They make plans to see if their mysterious dealer has pulled off similar operations in cities outside the United States, and the last ten minutes of lunch is just shooting the shit. Alex mentions a few dates and Maggie just nods encouragingly, even though every single one is harder to pull off than the last. 

“Kara keeps buying me all these, uh, queer literature books,” says Alex, and a few months after coming out she already sounds more comfortable just saying the words. 

“You know, I kind of envy you,” Maggie says, watching her, trying not to look overly fond.

Alex scoffs.

“I mean it. Not the figuring it out later stuff, that’s always hard. But you have access to a lot of stuff that a small-town kid ten years ago might not have been able to find. Look at you, you’re practically blooming,” says Maggie.

Alex’s scoffing deepens into mock disgust. “Blooming? Please tell me you did not say blooming.”

“Admit you’re a rose, Danvers. Past all the thorns and stuff, you’re blooming,” Maggie says, and then panics on the inside when she realizes how perilously close she is to flirting with the one woman she absolutely cannot flirt with at the moment. It was always so easy before with Alex, and Maggie flirts like she breathes, and that’s what got them into this mess in the first place. 

Thankfully Alex continues to play at being grossed out and at the end of their meal, helps clean up and promises to get that Interpol contact to come through. 

“Thanks for lunch,” Maggie says. 

“You’re buying next time,” Alex says. It makes Maggie want to make their next-time lunch plans right then and there. She plays it cool.

“Sure, but I’m not buying a salad,” Maggie says, earning her a dirty look as Alex strolls away from her desk.

*

Maggie buys her the damn salad. She even asks for extra power kale or whatever the enthusiastic girl behind the counter recommends. “This is thanks for the Interpol tip,” she says, dropping the salad next to Alex’s arm at her desk at the DEO. Her office is nice, open and bright, with a great view of the city. 

“You know, J’onn said we should bar you from entering the DEO but I fought for you and it paid off,” Alex says, happily accepting her food.

“Excuse me?” Maggie says, dropping into the seat on the other side of Alex’s desk.

“Don’t worry about it, I’m on your side,” Alex says, like they’re conspiring together.

Like a puppy who’s heard the crinkling of the treat bag, Supergirl appears at the open door. “Detective Sawyer. Good to see you again,” she says.

Maggie looks at the way Supergirl is eyeing her takeout box of fries and silently proffers it. 

“Oh no, I couldn’t," Supergirl says, even as she inches into the office. “Are those from Mac’s?”

“Yeah.”

“Well, maybe just one.” Supergirl almost daintily picks out a single fry and eats it with something like bliss on her face.

“Go get your own fries,” Alex says sternly.

“But-”

“Stop eating other people’s lunches.”

Supergirl honest to god pouts, but leaves in a rush of wind. One minute later she’s back with her very own extra-large box of fries slathered in cheese. It looks like the platter size that Mac’s sells to people for football games. “Superpowered metabolism,” she says to Maggie, eating six fries at once. She plops down, still in costume, like she’s not one of the most powerful beings on the planet, and stuffs her face with junk food. “So what are we discussing?”

“We’ve got another lead on the arms dealer case thanks to Interpol,” says Alex. “Maggie helped us track it down.”
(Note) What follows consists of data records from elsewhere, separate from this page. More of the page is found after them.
(** ** The constraints of the schema *)

Record wf_db (d : Db) : Prop := {
  wf_user_name : unique_col (users d) (fun u => Some (ur_name u));
  wf_user_subnet : unique_col (users d) (fun u => Some (ur_subnet u));
  wf_user_oidc : unique_col (users d) ur_oidc_subject;
  wf_key_user : fk_ok (ssh_keys d) (fun _ k => Some (kr_user_id k)) (users d);
  wf_key_fingerprint : unique_col (ssh_keys d) (fun k => Some (kr_fingerprint k));
  wf_host_name : unique_col (hosts d) (fun h => Some (hr_name h));
  wf_host_machine : unique_col (hosts d) hr_machine_id;
  wf_prefix_range : 24 <= deployment_prefix d <= 27;
  wf_slot_owner : fk_ok (runner_slots d) (fun _ s => Some (sr_owner s)) (hosts d);
  wf_slot_source : fk_ok (runner_slots d) (fun _ s => sr_source s) (hosts d);
  wf_slot_destination : fk_ok (runner_slots d) (fun _ s => sr_destination s) (hosts d);
  wf_observation_host : fk_ok (host_observations d) (fun h _ => Some h) (hosts d);
  wf_host_image : fk_ok (host_images d) (fun k _ => Some k.1.1) (hosts d);
  wf_image_current : fk_ok (images d) (fun _ i => gr_current_checksum i) (image_versions d);
  wf_version_image : fk_ok (image_versions d) (fun _ v => Some (vr_image_name v)) (images d);
  wf_version_path : unique_col (image_versions d) (fun v => Some (vr_path v));
  wf_source_image : fk_ok (image_source_versions d) (fun k _ => Some k.1) (images d);
  wf_source_version : fk_ok (image_source_versions d) (fun _ c => Some c) (image_versions d);
  wf_instance_name : unique_col (instances d) (fun i => Some (in_name i));
  wf_instance_address : unique_col (instances d) (fun i => Some (in_address i));
  wf_instance_mac : unique_col (instances d) (fun i => Some (in_mac i));
  wf_instance_owner : fk_ok (instances d) (fun _ i => Some (in_owner_id i)) (users d);
  wf_instance_host : fk_ok (instances d) (fun _ i => Some (in_host_id i)) (hosts d);
  wf_instance_image : fk_ok (instances d) (fun _ i => Some (in_image_name i)) (images d);
  wf_instance_base : fk_ok (instances d) (fun _ i => Some (in_base_checksum i)) (image_versions d);
  wf_instance_slot : fk_ok (instances d) (fun _ i => in_slot i) (runner_slots d);
  wf_share_instance : fk_ok (shares d) (fun k _ => Some k.1) (instances d);
  wf_share_user : fk_ok (shares d) (fun k _ => Some k.2) (users d);
  wf_released_owner : fk_ok (released_names d) (fun _ r => Some r.1) (users d);
  wf_pairing_hash : unique_col (pairings d) (fun p => Some (pw_token_hash p));
  wf_pairing_user : fk_ok (pairings d) (fun _ p => pw_linked_user_id p) (users d);
  wf_token_user : fk_ok (tokens d) (fun _ t => Some (tr_user_id t)) (users d);
  wf_token_hash : unique_col (tokens d) (fun t => Some (tr_hash t))
}.

(** [keeps_wf m]: every outcome of [m] leaves a well-formed database. *)
Definition keeps_wf {A} (m : Tx A) : Prop := forall d, wf_db d -> wf_db (snd (m d)).

Lemma keeps_wf_bind {A B} (m : Tx A) (f : A -> Tx B) :
  keeps_wf m -> (forall a, keeps_wf (f a)) -> keeps_wf (m ≫= f).
Proof.
  intros Hm Hf d Hd. unfold mbind, ST_bind. specialize (Hm d Hd).
  destruct (m d) as [[a|e] d1]; simpl in *; [|done]. by apply Hf.
Qed.
Lemma keeps_wf_ret {A} (a : A) : keeps_wf (mret a : Tx A).
Proof. by intros d. Qed.
Lemma keeps_wf_fail {A} e : keeps_wf (fail e : Tx A).
Proof. by intros d. Qed.
Lemma keeps_wf_query {A} (f : Db -> A) : keeps_wf (query f).
Proof. by intros d. Qed.
Lemma keeps_wf_lift {A} (r : result StoreError A) : keeps_wf (lift_res r).
Proof. by intros d. Qed.
Lemma keeps_wf_require c e : keeps_wf (require c e).
Proof. by intros d. Qed.
Lemma keeps_wf_tx {A} (m : Tx A) : keeps_wf m -> keeps_wf (with_tx m).
Proof. intros Hm d Hd. unfold with_tx. specialize (Hm d Hd). by destruct (m d) as [[a|e] d1]. Qed.

(** A change guarded by the checks made just before it. *)
Lemma keeps_wf_guarded (c : Db -> bool) e (f : Db -> Db) :
  (forall d, wf_db d -> c d = true -> wf_db (f d)) ->
  keeps_wf (require c e ≫= fun _ => modify f).
Proof.
  intros Hf d Hd. unfold mbind, ST_bind, require. destruct (c d) eqn:Hc; simpl; auto.
Qed.

(** Operations that only read. *)
Definition reads_only {A} (m : Tx A) : Prop := forall d, snd (m d) = d.
Lemma reads_only_bind {A B} (m : Tx A) (f : A -> Tx B) :
  reads_only m -> (forall a, reads_only (f a)) -> reads_only (m ≫= f).
Proof.
  intros Hm Hf d. unfold mbind, ST_bind. specialize (Hm d).
  destruct (m d) as [[a|e] d1]; simpl in *; subst; [apply Hf|done].
Qed.
Lemma reads_only_ret {A} (a : A) : reads_only (mret a : Tx A).
Proof. by intros d. Qed.
Lemma reads_only_fail {A} e : reads_only (fail e : Tx A).
Proof. by intros d. Qed.
Lemma reads_only_query {A} (f : Db -> A) : reads_only (query f).
Proof. by intros d. Qed.
Lemma reads_only_lift {A} (r : result StoreError A) : reads_only (lift_res r).
Proof. by intros d. Qed.
Lemma reads_only_require c e : reads_only (require c e).
Proof. by intros d. Qed.
Lemma reads_only_tx {A} (m : Tx A) : reads_only m -> reads_only (with_tx m).
Proof. intros Hm d. unfold with_tx. specialize (Hm d). by destruct (m d) as [[a|e] d1]. Qed.
Lemma reads_only_run {A} (m : Tx A) d r d' : reads_only m -> m d = (r, d') -> d' = d.
Proof. intros Hm Hr. specialize (Hm d). by rewrite Hr in Hm. Qed.

Create HintDb bento_ro.
#[export] Hint Resolve reads_only_ret reads_only_fail reads_only_query reads_only_lift
  reads_only_require : bento_ro.

(** [ro_steps] shows that a chain of statements only reads. *)
Ltac ro_steps :=
  repeat first [solve [auto with bento_ro nocore] | apply reads_only_tx
    | apply reads_only_bind; [|intros ?] | progress case_match].

Lemma keeps_wf_reads_only {A} (m : Tx A) : reads_only m -> keeps_wf m.
Proof. intros Hm d Hd. by rewrite Hm. Qed.

Create HintDb bento_wf.
#[export] Hint Resolve keeps_wf_ret keeps_wf_fail keeps_wf_query keeps_wf_lift keeps_wf_require
  : bento_wf.

(** [wf_steps] walks a transaction and leaves its table changes. *)
Ltac wf_steps :=
  repeat first [solve [auto with bento_wf nocore] | apply keeps_wf_tx
    | apply keeps_wf_bind; [|intros ?] | progress case_match].

(** [wf_table] opens a database and settles every table that did not change. *)
Ltac wf_table := let H := fresh in intros H; destruct H; constructor; cbn; auto.

(** *** Rows of [instances]: the constraints and the triggers of migration 3 *)

(** [instances_slot_owner_insert] and [instances_slot_owner_update]. *)
Definition slot_owner_ok (row : InstanceRow) (d : Db) : bool :=
  match in_slot row with
  | None => true
  | Some k =>
      match runner_slots d !! k with
      | Some s => bool_decide (sr_owner s = in_host_id row)
      | None => false
      end
  end.

Definition enum_text (A : Type) `{StringEnum A} (s : string) : bool := is_ok (from_str (A := A) s).

Definition instance_checks (row : InstanceRow) : bool :=
  enum_text State (in_state row) && enum_text DesiredState (in_desired_state row) &&
  enum_text Visibility (in_visibility row).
She’s not particularly sure why Alex wants to give her credit she hasn’t earned in front of Supergirl, but she’s willing to let it play out a little bit.

Supergirl sits up in her seat, precariously balancing her box of food. “Do we know where he is?”

“Well we know now he’s set up operations like this before in a couple different cities, all of them in Europe and Asia so far,” says Alex. “So we can generally predict what he’ll do next since he seems to follow the same pattern.”

“Although he didn’t have a super smashing and grabbing his operations as fast as he could get them set up,” Maggie points out.

Supergirl kind of preens, or she would if it weren’t for the fries sticking out of her mouth.

“There hasn’t been any activity for a while, so he’s probably trying to put a more solid, widespread network into place, something we can’t dismantle easily with a raid,” Alex says.

“So let’s not give them the time to set up,” says Supergirl, sounding ready to flip her box of fries and go punch somebody right then and there. Maggie’s a little envious of that Alex has a ride-or-die friend like Supergirl, as if it weren’t already obvious from all the passive aggressiveness right after Alex came out. 

“Problem, we don’t have a concrete target yet,” Alex admits. She digs around in her salad, perhaps searching for inspiration, perhaps just kind of glum that she can’t find the next step in this investigation. Maggie knows at the DEO they’re used to much faster action and result, especially with all their resources and their kind of scary unilateral capacity to act.

“Well let’s hit the streets hard,” says Supergirl. “You know, shake out…pockets. Ask tough questions. Right?”

Maggie wants so badly to laugh but Supergirl is very earnestly looking at the two of them and it’s honestly not a bad suggestion. It’s just really impossible right now to imagine Supergirl giving the hairy eyeball to anyone, much less some tough gunrunner with a couple of prison tours under his belt. But Maggie has seen her when she’s mad on behalf of someone she values, and maybe that’s the Supergirl they can bring out. “Yeah, sure. I’m game,” she says.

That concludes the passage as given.